#### [WHAT YOU WILL DO]
Repeat the entries below exactly and in full.

[Stored items]

————————

(** X2: the Children slice of the pie counts the same records as the
    Children card. *)
Theorem children_slice_is_children_card (df_killed : list killed_row) :
  value_counts (map categorize df_killed) Children = children_count df_killed.
Proof.
  unfold value_counts, children_count. rewrite filter_map_length.
  f_equal. apply filter_ext. intros r. apply categorize_cells.
Qed.

(** X4: the Women card is not the Women slice: it exceeds it by the
    records of sex ['f'] whose age is unknown or below 18, which the pie
    puts among Others and Children. *)
Theorem women_card_splits (df_killed : list killed_row) :
  women_count df_killed
  = (value_counts (map categorize df_killed) Women
     + List.length
         (filter (fun r => cell_eq (sex r) "f" && negb (cell_ge (age r) 18))
            df_killed))%nat.
Proof.
  unfold women_count, value_counts.
  rewrite filter_map_length.
  rewrite (filter_length_split _ (fun r => cell_ge (age r) 18)).
  do 2 f_equal. apply filter_ext. intros r. symmetry. apply categorize_cells.
Qed.

(** X5: no record is counted on both the Men card and the Women card;
    with the records whose sex is neither ['m'] nor ['f'] they make up
    all the records. *)
Theorem men_women_cards_disjoint (df_killed : list killed_row) :
  (men_count df_killed + women_count df_killed
   + List.length
       (filter (fun r => negb (cell_eq (sex r) "m") && negb (cell_eq (sex r) "f"))
          df_killed))%nat
  = List.length df_killed.
Proof.
  unfold men_count, women_count.
  induction df_killed as [|r l IH]; simpl; [reflexivity |].
  destruct (sex r) as [v|]; simpl; [| lia].
  destruct (String.eqb_spec v "m") as [-> | _]; simpl; [lia |].
  destruct (String.eqb v "f"); simpl; lia.
Qed.

(** X6: the histogram has one age per record of known age, so never
    more than there are records, and the Children card is the number of
    its ages below 18. *)
Theorem age_counts_and_children_card (df_killed : list killed_row) :
  List.length (age_counts df_killed)
  = List.length (filter (fun r => known (age r)) df_killed)
  /\ (List.length (age_counts df_killed) <= List.length df_killed)%nat
  /\ children_count df_killed
     = List.length (filter (fun a => a <? 18) (age_counts df_killed)).
Proof.
  unfold age_counts, Series.astype_int, children_count.
  induction df_killed as [|r l (IH1 & IH2 & IH3)]; simpl; [repeat split; lia |].
  destruct (age r) as [a|]; simpl.
  - destruct (a <? 18); simpl; repeat split; lia.
  - repeat split; lia.
Qed.

(** ** The date filter, further *)

Lemma in_range_true (start_date end_date : Date) (r : casualties_row) :
  in_range start_date end_date r = true
  <-> exists t, report_date r = Some t /\ start_date <= date t <= end_date.
Proof.
  unfold in_range. destruct (report_date r) as [t|]; simpl.
  - rewrite andb_true_iff, !Z.leb_le. split.
    + intros H. now exists t.
    + intros (u & [= <-] & H). exact H.
  - split; [discriminate | intros (u & E & _); discriminate].
Qed.

Lemma filter_subsequence {A : Type} (p : A -> bool) (l : list A) :
  subsequence (filter p l) l.
Proof.
  induction l as [|x l IH]; simpl; [constructor |].
  destruct (p x); now constructor.
Qed.

Lemma filter_twice {A : Type} (p q : A -> bool) (l : list A) :
  filter q (filter p l) = filter (fun x => p x && q x) l.
Proof.
  induction l as [|x l IH]; simpl; [reflexivity |].
  destruct (p x); simpl; [destruct (q x) |]; now rewrite IH.
Qed.

(** X7: the filtered frame is the frame with some rows left out, the
    others in their order; the rows it keeps are exactly those whose
    date is known and whose calendar day is between the two bounds,
    both included; the columns are those of the frame. *)
Theorem filter_keeps_rows_in_range (df_casualties : casualties_frame)
    (start_date end_date : Date) :
  let filtered := df_casualties_filtered df_casualties start_date end_date in
  subsequence (rows filtered) (rows df_casualties)
  /\ (forall r,
        In r (rows filtered)
        <-> In r (rows df_casualties)
            /\ exists t, report_date r = Some t
                         /\ start_date <= date t <= end_date)
  /\ has_injured_cum filtered = has_injured_cum df_casualties.
Proof.
  cbn [df_casualties_filtered rows has_injured_cum]. repeat split.
  - apply filter_subsequence.
  - now apply filter_In in H.
  - apply filter_In in H as [_ H]. now apply in_range_true in H.
  - intros [Hr H]. apply filter_In. split; [exact Hr |].
    now apply in_range_true.
Qed.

————————

#### [TASK SOLUTION]
(** X2: the Children slice of the pie counts the same records as the
    Children card. *)
Theorem children_slice_is_children_card (df_killed : list killed_row) :
  value_counts (map categorize df_killed) Children = children_count df_killed.
Proof.
  unfold value_counts, children_count. rewrite filter_map_length.
  f_equal. apply filter_ext. intros r. apply categorize_cells.
Qed.

(** X4: the Women card is not the Women slice: it exceeds it by the
    records of sex ['f'] whose age is unknown or below 18, which the pie
    puts among Others and Children. *)
Theorem women_card_splits (df_killed : list killed_row) :
  women_count df_killed
  = (value_counts (map categorize df_killed) Women
     + List.length
         (filter (fun r => cell_eq (sex r) "f" && negb (cell_ge (age r) 18))
            df_killed))%nat.
Proof.
  unfold women_count, value_counts.
  rewrite filter_map_length.
  rewrite (filter_length_split _ (fun r => cell_ge (age r) 18)).
  do 2 f_equal. apply filter_ext. intros r. symmetry. apply categorize_cells.
Qed.

(** X5: no record is counted on both the Men card and the Women card;
    with the records whose sex is neither ['m'] nor ['f'] they make up
    all the records. *)
Theorem men_women_cards_disjoint (df_killed : list killed_row) :
  (men_count df_killed + women_count df_killed
   + List.length
       (filter (fun r => negb (cell_eq (sex r) "m") && negb (cell_eq (sex r) "f"))
          df_killed))%nat
  = List.length df_killed.
Proof.
  unfold men_count, women_count.
  induction df_killed as [|r l IH]; simpl; [reflexivity |].
  destruct (sex r) as [v|]; simpl; [| lia].
  destruct (String.eqb_spec v "m") as [-> | _]; simpl; [lia |].
  destruct (String.eqb v "f"); simpl; lia.
Qed.

(** X6: the histogram has one age per record of known age, so never
    more than there are records, and the Children card is the number of
    its ages below 18. *)
Theorem age_counts_and_children_card (df_killed : list killed_row) :
  List.length (age_counts df_killed)
  = List.length (filter (fun r => known (age r)) df_killed)
  /\ (List.length (age_counts df_killed) <= List.length df_killed)%nat
  /\ children_count df_killed
     = List.length (filter (fun a => a <? 18) (age_counts df_killed)).
Proof.
  unfold age_counts, Series.astype_int, children_count.
  induction df_killed as [|r l (IH1 & IH2 & IH3)]; simpl; [repeat split; lia |].
  destruct (age r) as [a|]; simpl.
  - destruct (a <? 18); simpl; repeat split; lia.
  - repeat split; lia.
Qed.

(** ** The date filter, further *)

Lemma in_range_true (start_date end_date : Date) (r : casualties_row) :
  in_range start_date end_date r = true
  <-> exists t, report_date r = Some t /\ start_date <= date t <= end_date.
Proof.
  unfold in_range. destruct (report_date r) as [t|]; simpl.
  - rewrite andb_true_iff, !Z.leb_le. split.
    + intros H. now exists t.
    + intros (u & [= <-] & H). exact H.
  - split; [discriminate | intros (u & E & _); discriminate].
Qed.

Lemma filter_subsequence {A : Type} (p : A -> bool) (l : list A) :
  subsequence (filter p l) l.
Proof.
  induction l as [|x l IH]; simpl; [constructor |].
  destruct (p x); now constructor.
Qed.

Lemma filter_twice {A : Type} (p q : A -> bool) (l : list A) :
  filter q (filter p l) = filter (fun x => p x && q x) l.
Proof.
  induction l as [|x l IH]; simpl; [reflexivity |].
  destruct (p x); simpl; [destruct (q x) |]; now rewrite IH.
Qed.

(** X7: the filtered frame is the frame with some rows left out, the
    others in their order; the rows it keeps are exactly those whose
    date is known and whose calendar day is between the two bounds,
    both included; the columns are those of the frame. *)
Theorem filter_keeps_rows_in_range (df_casualties : casualties_frame)
    (start_date end_date : Date) :
  let filtered := df_casualties_filtered df_casualties start_date end_date in
  subsequence (rows filtered) (rows df_casualties)
  /\ (forall r,
        In r (rows filtered)
        <-> In r (rows df_casualties)
            /\ exists t, report_date r = Some t
                         /\ start_date <= date t <= end_date)
  /\ has_injured_cum filtered = has_injured_cum df_casualties.
Proof.
  cbn [df_casualties_filtered rows has_injured_cum]. repeat split.
  - apply filter_subsequence.
  - now apply filter_In in H.
  - apply filter_In in H as [_ H]. now apply in_range_true in H.
  - intros [Hr H]. apply filter_In. split; [exact Hr |].
    now apply in_range_true.
Qed.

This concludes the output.